> Data to use:
*** Block opens ***

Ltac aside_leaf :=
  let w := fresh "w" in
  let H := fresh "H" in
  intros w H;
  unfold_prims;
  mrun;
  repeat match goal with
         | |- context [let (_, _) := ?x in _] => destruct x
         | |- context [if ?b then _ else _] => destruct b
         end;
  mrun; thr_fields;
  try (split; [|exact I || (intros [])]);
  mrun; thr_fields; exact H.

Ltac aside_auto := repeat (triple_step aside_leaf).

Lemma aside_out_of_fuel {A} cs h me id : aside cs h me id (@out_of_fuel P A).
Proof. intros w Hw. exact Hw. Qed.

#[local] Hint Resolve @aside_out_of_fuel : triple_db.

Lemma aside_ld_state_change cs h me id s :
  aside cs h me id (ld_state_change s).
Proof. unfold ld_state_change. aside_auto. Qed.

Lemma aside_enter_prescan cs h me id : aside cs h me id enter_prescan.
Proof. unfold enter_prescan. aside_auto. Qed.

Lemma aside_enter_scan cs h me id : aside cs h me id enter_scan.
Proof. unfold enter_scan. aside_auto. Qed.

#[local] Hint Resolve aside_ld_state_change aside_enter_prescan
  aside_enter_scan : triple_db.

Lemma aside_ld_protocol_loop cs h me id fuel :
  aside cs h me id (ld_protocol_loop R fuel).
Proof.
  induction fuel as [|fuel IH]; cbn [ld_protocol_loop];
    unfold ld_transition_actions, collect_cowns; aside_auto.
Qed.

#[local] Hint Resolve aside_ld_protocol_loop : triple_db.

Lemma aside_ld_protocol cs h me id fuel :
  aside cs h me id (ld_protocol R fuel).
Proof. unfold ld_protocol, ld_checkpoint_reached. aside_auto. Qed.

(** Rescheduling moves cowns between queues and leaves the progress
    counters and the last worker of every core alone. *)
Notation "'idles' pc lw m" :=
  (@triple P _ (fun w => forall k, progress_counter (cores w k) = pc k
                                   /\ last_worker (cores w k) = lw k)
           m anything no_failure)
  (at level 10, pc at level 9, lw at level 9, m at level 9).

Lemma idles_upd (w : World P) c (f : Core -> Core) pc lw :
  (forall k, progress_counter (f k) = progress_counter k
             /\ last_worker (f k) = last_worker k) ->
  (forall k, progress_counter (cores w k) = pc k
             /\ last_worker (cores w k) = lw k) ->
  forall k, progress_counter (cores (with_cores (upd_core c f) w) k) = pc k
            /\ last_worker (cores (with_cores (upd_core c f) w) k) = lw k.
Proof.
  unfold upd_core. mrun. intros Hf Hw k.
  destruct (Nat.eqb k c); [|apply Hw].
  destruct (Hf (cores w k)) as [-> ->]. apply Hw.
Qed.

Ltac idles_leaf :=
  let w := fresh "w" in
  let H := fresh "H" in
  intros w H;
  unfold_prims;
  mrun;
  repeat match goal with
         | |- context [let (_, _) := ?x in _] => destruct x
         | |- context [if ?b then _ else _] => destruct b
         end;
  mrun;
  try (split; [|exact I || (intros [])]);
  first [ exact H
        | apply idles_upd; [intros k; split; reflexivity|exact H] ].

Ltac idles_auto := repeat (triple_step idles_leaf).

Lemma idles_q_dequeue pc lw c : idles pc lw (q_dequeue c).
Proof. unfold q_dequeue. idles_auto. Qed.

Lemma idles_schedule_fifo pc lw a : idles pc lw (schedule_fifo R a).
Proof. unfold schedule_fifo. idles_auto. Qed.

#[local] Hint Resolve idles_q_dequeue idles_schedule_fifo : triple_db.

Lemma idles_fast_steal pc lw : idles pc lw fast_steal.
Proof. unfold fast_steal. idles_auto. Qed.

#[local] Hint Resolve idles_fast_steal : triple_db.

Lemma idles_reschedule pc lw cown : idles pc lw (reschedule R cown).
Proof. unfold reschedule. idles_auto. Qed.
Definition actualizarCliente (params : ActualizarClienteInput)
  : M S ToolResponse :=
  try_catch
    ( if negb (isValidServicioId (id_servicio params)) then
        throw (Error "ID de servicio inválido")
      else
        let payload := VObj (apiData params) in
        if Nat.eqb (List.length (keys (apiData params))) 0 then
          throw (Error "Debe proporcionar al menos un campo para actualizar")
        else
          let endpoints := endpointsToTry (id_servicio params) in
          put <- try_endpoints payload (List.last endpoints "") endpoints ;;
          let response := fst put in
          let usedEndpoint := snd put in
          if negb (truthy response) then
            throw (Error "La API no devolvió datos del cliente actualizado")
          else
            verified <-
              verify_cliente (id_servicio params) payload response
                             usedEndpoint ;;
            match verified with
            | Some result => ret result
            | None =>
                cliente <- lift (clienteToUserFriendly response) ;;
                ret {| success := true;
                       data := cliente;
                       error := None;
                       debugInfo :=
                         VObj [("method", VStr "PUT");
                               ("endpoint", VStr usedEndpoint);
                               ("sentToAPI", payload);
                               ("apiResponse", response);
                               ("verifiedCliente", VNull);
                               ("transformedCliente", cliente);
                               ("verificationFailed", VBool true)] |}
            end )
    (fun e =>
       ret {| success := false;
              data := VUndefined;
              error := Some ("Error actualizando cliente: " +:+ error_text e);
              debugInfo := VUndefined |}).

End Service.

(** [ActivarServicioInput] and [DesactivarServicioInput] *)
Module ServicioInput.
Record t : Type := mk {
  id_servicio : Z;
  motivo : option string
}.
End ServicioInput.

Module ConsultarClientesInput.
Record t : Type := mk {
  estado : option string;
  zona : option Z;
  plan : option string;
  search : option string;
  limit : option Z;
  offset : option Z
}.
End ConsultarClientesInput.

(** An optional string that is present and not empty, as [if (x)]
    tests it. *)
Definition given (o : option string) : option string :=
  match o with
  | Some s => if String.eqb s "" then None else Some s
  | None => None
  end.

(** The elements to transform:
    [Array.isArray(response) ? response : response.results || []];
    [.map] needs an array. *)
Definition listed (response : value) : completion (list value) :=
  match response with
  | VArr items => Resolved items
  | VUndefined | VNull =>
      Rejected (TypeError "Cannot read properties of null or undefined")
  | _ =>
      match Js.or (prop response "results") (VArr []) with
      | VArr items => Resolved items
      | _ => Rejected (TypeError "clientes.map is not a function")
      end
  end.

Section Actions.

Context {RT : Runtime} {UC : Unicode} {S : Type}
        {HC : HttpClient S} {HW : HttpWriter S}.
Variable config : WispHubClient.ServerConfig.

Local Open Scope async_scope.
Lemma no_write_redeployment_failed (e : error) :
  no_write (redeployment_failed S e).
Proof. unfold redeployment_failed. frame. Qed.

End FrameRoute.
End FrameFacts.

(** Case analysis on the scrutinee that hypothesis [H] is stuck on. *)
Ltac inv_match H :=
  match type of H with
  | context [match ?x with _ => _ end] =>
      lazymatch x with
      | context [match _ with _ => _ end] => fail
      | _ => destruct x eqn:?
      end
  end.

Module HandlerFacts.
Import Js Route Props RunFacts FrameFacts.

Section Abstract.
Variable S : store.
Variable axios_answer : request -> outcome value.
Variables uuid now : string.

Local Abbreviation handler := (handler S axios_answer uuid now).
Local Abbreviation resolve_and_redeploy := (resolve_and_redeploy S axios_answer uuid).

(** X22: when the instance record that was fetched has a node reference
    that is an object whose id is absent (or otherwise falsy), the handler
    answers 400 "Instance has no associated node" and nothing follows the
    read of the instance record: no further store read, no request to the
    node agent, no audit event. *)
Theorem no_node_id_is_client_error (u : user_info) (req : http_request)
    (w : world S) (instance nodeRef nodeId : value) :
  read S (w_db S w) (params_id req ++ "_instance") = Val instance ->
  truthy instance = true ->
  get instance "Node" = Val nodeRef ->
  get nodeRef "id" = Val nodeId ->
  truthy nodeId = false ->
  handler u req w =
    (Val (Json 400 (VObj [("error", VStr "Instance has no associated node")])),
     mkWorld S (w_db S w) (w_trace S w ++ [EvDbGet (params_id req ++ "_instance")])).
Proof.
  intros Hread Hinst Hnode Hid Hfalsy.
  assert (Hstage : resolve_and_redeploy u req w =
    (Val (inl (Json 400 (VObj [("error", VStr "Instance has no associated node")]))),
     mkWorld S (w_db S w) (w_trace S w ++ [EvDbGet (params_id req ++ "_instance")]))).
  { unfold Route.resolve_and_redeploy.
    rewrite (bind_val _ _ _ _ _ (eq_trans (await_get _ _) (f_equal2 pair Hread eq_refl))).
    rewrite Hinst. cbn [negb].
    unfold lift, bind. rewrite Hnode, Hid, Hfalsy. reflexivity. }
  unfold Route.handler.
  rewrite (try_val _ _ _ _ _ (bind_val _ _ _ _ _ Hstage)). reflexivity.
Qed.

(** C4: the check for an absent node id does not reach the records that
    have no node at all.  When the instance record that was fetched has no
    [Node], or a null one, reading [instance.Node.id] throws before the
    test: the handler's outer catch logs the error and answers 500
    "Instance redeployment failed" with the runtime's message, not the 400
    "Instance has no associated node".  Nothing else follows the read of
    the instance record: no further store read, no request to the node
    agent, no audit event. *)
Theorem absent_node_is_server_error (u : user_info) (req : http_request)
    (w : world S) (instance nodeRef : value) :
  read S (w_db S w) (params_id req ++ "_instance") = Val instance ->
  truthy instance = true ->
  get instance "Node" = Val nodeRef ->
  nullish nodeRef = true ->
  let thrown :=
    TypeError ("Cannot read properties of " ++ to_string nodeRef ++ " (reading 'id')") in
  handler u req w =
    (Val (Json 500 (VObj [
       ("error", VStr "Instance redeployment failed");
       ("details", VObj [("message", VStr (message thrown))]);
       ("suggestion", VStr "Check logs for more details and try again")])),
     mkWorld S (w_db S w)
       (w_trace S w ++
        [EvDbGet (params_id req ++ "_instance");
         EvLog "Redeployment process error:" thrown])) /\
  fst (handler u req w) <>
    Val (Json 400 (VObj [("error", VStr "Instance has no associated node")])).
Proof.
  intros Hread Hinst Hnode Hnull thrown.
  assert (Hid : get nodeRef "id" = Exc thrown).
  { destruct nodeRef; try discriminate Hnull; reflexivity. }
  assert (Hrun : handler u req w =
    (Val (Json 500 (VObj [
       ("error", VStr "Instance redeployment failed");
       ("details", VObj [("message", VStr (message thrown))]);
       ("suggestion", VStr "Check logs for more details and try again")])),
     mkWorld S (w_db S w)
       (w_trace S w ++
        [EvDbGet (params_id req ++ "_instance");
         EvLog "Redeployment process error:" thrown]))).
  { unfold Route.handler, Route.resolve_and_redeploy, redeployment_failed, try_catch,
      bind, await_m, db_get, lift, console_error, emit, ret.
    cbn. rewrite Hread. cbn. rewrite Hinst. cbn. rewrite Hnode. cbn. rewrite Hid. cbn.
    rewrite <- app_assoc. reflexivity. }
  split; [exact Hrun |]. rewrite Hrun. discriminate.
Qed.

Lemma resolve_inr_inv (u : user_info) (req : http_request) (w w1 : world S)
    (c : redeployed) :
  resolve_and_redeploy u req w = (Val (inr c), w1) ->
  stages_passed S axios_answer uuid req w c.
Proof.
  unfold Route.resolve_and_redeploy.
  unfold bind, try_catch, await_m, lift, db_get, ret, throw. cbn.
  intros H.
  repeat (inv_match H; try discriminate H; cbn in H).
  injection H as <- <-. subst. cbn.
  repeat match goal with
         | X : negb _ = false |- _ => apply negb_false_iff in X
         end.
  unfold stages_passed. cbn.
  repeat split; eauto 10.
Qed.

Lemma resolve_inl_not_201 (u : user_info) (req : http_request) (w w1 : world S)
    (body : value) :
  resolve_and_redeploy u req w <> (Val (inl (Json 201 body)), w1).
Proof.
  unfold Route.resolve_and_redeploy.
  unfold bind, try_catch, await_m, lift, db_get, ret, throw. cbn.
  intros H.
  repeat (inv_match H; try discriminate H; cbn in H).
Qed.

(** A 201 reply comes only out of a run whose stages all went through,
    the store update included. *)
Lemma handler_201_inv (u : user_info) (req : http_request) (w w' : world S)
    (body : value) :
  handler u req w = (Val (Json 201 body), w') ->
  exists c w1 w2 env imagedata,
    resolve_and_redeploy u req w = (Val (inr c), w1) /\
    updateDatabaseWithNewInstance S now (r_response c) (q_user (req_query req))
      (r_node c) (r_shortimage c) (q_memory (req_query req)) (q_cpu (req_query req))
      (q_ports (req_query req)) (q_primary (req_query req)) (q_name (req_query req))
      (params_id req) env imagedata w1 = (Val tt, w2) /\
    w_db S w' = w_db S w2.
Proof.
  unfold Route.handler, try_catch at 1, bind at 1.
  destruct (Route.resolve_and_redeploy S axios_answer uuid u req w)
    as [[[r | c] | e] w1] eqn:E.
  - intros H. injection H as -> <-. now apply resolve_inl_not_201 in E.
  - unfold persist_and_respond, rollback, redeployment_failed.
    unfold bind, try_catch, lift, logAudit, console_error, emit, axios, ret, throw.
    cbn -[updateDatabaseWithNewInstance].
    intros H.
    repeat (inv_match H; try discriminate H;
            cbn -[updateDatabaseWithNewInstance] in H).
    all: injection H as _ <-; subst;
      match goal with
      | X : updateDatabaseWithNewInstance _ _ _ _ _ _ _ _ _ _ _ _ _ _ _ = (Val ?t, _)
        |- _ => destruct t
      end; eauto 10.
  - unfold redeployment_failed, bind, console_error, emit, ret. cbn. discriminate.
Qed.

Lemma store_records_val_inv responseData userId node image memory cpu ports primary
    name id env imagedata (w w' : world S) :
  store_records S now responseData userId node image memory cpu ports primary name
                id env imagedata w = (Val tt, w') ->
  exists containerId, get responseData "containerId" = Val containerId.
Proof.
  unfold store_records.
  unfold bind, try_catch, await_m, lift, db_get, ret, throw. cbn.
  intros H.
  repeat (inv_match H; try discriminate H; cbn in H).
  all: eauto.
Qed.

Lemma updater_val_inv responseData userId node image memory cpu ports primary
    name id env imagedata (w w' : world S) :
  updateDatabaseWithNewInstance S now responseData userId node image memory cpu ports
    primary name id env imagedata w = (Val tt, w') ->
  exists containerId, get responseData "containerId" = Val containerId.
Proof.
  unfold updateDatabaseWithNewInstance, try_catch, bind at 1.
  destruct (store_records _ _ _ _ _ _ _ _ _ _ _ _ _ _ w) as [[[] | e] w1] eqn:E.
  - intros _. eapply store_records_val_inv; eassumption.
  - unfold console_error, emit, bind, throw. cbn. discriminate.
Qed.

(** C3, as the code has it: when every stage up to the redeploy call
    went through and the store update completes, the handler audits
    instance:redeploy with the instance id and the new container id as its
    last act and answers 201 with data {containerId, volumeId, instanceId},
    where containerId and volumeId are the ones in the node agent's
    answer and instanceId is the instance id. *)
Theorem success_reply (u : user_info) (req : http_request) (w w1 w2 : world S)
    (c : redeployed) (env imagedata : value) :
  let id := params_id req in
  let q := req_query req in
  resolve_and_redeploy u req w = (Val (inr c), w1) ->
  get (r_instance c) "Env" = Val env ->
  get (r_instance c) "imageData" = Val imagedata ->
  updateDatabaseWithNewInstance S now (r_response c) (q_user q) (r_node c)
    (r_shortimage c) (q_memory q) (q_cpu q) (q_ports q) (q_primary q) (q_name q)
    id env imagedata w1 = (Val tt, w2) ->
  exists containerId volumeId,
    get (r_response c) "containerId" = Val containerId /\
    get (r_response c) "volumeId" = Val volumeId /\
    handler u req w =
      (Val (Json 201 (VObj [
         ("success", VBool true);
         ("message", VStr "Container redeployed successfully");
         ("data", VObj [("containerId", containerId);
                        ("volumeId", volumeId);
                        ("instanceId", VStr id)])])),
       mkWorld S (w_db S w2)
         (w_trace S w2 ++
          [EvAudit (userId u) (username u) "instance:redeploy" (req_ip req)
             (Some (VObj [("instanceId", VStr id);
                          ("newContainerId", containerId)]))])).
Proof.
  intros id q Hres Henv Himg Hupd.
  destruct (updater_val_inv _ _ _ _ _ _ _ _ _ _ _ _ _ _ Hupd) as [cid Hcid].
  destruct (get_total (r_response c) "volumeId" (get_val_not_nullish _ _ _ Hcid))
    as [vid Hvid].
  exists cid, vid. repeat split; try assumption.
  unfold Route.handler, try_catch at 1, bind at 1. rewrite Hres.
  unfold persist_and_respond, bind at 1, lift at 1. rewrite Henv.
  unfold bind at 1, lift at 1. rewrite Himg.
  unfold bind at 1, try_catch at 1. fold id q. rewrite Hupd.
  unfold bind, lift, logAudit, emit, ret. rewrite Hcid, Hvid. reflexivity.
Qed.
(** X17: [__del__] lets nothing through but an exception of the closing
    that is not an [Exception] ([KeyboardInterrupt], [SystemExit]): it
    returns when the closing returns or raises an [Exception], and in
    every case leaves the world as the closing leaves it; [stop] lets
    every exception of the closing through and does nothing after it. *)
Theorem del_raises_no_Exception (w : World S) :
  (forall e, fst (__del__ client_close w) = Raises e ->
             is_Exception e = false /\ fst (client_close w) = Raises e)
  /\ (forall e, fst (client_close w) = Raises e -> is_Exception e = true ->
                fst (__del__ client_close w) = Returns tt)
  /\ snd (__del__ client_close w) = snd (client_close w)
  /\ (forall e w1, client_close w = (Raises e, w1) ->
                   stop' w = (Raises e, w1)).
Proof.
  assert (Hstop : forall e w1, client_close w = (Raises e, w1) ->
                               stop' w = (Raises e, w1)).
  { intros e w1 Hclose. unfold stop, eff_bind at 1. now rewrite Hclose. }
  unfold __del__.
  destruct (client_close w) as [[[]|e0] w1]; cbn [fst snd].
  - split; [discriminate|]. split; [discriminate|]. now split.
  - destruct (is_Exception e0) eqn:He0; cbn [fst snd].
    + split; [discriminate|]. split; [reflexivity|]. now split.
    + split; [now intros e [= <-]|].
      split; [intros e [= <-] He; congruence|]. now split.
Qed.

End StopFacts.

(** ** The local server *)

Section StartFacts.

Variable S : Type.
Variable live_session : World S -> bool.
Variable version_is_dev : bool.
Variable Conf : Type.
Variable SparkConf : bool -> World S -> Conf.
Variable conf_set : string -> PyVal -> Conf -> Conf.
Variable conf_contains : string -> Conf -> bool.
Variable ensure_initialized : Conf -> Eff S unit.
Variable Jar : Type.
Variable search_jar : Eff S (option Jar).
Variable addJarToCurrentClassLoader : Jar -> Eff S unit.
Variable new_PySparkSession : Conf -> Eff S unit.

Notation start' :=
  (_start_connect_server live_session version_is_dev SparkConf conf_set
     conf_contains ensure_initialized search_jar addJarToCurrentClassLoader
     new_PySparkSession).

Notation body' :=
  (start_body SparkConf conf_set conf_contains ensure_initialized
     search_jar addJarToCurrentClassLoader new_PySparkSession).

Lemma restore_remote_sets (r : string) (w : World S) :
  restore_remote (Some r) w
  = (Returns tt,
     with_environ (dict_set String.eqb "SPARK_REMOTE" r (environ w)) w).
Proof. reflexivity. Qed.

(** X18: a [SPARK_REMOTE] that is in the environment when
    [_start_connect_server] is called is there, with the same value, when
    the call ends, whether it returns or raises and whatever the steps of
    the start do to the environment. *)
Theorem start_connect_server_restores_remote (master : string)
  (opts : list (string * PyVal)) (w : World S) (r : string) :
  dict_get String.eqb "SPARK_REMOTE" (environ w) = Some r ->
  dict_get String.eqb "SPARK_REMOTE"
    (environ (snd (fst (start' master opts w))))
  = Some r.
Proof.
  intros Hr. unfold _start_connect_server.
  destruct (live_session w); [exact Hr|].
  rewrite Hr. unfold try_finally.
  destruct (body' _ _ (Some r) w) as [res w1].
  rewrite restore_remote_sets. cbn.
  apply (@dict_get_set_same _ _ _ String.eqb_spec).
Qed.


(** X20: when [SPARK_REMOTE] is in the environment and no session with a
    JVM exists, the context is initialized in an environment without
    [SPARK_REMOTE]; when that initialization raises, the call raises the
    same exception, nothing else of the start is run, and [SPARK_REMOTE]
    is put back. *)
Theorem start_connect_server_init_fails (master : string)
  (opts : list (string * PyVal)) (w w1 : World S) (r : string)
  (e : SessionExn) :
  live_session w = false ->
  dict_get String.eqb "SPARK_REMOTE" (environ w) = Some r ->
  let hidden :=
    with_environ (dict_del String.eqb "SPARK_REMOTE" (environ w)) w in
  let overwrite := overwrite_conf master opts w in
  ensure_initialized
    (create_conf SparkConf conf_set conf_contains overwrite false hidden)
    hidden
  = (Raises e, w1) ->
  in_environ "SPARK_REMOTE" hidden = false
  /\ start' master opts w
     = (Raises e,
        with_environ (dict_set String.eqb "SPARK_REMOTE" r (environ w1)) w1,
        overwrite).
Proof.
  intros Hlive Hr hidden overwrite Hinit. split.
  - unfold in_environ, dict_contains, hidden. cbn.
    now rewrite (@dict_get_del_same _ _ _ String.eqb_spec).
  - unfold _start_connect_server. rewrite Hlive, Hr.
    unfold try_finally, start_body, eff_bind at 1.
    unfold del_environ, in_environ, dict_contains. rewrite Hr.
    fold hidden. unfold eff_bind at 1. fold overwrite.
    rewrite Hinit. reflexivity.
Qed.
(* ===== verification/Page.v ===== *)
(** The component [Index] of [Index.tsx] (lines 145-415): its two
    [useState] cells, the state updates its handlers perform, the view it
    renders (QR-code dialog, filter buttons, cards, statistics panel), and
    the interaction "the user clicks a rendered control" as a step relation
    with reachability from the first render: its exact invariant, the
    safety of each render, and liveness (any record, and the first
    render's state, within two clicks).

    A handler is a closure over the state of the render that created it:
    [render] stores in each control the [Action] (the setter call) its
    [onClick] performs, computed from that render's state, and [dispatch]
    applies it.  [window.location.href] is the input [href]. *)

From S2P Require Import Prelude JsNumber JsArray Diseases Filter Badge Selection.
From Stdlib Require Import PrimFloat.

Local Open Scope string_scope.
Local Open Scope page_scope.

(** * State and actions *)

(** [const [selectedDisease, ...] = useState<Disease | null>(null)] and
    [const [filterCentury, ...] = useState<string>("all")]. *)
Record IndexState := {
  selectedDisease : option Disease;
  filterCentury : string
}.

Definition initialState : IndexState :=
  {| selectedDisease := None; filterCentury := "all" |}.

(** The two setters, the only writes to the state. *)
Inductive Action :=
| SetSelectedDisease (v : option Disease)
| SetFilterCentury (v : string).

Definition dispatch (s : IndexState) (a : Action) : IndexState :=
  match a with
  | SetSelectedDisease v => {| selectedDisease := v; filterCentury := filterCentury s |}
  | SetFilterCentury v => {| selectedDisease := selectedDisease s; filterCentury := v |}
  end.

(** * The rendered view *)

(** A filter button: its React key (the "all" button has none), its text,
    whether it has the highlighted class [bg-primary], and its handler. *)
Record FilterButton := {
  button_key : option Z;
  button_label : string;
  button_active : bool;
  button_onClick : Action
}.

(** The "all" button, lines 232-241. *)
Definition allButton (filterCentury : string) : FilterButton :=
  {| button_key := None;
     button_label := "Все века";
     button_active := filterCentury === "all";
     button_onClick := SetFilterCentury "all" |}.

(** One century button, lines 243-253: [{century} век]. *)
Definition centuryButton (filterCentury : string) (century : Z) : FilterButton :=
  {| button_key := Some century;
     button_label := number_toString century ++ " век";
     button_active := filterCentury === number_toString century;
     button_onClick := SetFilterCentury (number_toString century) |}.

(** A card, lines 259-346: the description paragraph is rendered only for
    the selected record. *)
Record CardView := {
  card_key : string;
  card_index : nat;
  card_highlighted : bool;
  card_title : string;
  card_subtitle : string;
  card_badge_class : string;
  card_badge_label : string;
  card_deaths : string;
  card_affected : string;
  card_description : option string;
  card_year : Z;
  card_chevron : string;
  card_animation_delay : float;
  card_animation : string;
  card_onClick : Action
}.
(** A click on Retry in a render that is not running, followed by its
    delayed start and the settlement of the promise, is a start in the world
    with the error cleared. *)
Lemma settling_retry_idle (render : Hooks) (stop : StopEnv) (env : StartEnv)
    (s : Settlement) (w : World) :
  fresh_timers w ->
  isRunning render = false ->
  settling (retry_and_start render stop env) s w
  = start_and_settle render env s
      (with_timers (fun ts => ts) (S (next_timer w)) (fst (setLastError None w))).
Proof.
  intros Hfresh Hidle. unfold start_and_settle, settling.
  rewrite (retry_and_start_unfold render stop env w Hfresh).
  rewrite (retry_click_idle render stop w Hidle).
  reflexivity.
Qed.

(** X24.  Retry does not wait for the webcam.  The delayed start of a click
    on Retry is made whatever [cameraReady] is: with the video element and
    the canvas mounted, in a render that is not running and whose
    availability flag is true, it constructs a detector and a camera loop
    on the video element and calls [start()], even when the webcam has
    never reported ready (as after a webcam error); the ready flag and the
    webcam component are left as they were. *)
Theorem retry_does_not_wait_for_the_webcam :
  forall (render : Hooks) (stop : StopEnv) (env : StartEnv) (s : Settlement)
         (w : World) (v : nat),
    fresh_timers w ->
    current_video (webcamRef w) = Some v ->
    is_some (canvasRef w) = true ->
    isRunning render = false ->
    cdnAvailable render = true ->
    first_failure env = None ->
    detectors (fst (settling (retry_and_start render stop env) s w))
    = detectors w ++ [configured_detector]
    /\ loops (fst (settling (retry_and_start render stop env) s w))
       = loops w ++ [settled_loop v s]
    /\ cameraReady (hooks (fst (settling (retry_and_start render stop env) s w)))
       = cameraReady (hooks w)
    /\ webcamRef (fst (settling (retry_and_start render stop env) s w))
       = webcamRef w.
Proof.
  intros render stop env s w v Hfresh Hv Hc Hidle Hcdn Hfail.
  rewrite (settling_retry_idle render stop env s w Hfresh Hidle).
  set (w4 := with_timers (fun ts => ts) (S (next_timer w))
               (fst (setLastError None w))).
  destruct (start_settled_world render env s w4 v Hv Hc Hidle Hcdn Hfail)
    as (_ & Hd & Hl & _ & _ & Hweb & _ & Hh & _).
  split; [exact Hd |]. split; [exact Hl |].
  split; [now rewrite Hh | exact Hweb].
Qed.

*** Block closes ***

> Task to carry out:
Among the lines of the listing above, count those that contain "Ltac" and give only the count.

> Solution to the exercise:
5